● **TASK PROMPT**
The entries below contain a line with "change (dec_value 0" and a line with "Lemma pad_03_inj a". Quote exactly those two lines and all lines between them.

Saved data entries:
(** What the calls do to the contents of the files, those of an open part being what its stream
    has accepted, and which of them count as faults. *)
Class PartFilesLaws (contents : W -> gmap string string) (faults : W -> Faults) : Prop := {
  read_law path w : contents (read_file path w).2 = contents w /\
    forall c, (read_file path w).1 = Some c -> contents w !! path = Some c;
  size_law path w : contents (fs_file_size path w).2 = contents w /\
    forall n c, (fs_file_size path w).1 = inr n -> contents w !! path = Some c -> n = Z.of_nat (str_size c);
  create_law path w : (create_part path w).1 = true -> contents (create_part path w).2 = <[path := ""]> (contents w);
  write_law path s w old : (write_part path s w).1 = true -> contents w !! path = Some old ->
    contents (write_part path s w).2 = <[path := old +:+ s]> (contents w);
  close_law path w : (close_part path w).1 = true -> contents (close_part path w).2 = contents w;
  device_law w : contents (device_fault w).2 = contents w;
  create_frame path w p : p <> path -> contents (create_part path w).2 !! p = contents w !! p;
  write_frame path s w p : p <> path -> contents (write_part path s w).2 !! p = contents w !! p;
  close_frame path w p : p <> path -> contents (close_part path w).2 !! p = contents w !! p;
  read_faults path w : faults (read_file path w).2 = faults w;
  size_faults path w : faults (fs_file_size path w).2 = faults w;
  create_faults path w : faults (create_part path w).2 = faults w;
  write_faults path s w : faults (write_part path s w).2 = faults w;
  close_faults path w : faults (close_part path w).2 =
    if (close_part path w).1 then faults w else MkFaults (failed_reads (faults w)) (S (failed_flushes (faults w)));
  device_faults w : faults (device_fault w).2 =
    match (device_fault w).1 with
    | None => faults w
    | Some _ => MkFaults (S (failed_reads (faults w))) (failed_flushes (faults w))
    end
}.

End Split.

(** ** Names of parts *)

Lemma dec_value_digits v ds :
  Forall (fun d => 0 <= d <= 9) ds -> dec_value v (map digit_char ds) = fold_left (fun v d => 10 * v + d) ds v.
Proof.
  revert v. induction ds as [|d ds IH]; intros v; [done|]. intros [Hd Hds]%Forall_cons. unfold dec_value in *. cbn [map fold_left].
  rewrite digit_value_char by done. rewrite (IH _ Hds). do 2 f_equal; try lia.
Qed.

Lemma dec_value_pad_03 n : 0 <= n -> dec_value 0 (chars (pad_03 n)) = n.
Proof.
  intros Hn. unfold pad_03. destruct (Z.ltb_spec n 1000) as [H|H]; [|by rewrite chars_fmt_int, dec_value_fmt_nat].
  unfold fmt_03. rewrite chars_of_chars.
  change (dec_value 0 (map digit_char [n / 100; n / 10 mod 10; n mod 10]) = n).
  rewrite dec_value_digits; cbn [fold_left]; [|repeat constructor]; Z.to_euclidean_division_equations; lia.
Qed.

Lemma pad_03_inj a b : 0 <= a -> 0 <= b -> pad_03 a = pad_03 b -> a = b.
Proof. intros Ha Hb H. by rewrite <- (dec_value_pad_03 a), <- (dec_value_pad_03 b), H. Qed.

Lemma part_path_inj src i j : 0 <= i -> 0 <= j -> part_path src i = part_path src j -> i = j.
Proof.
  unfold part_path. intros Hi Hj H%str_app_inj_l%str_app_inj_l. apply pad_03_inj in H; lia.
Qed.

● **EXPECTED ANSWER**
  change (dec_value 0 (map digit_char [n / 100; n / 10 mod 10; n mod 10]) = n).
  rewrite dec_value_digits; cbn [fold_left]; [|repeat constructor]; Z.to_euclidean_division_equations; lia.
Qed.

Lemma pad_03_inj a b : 0 <= a -> 0 <= b -> pad_03 a = pad_03 b -> a = b.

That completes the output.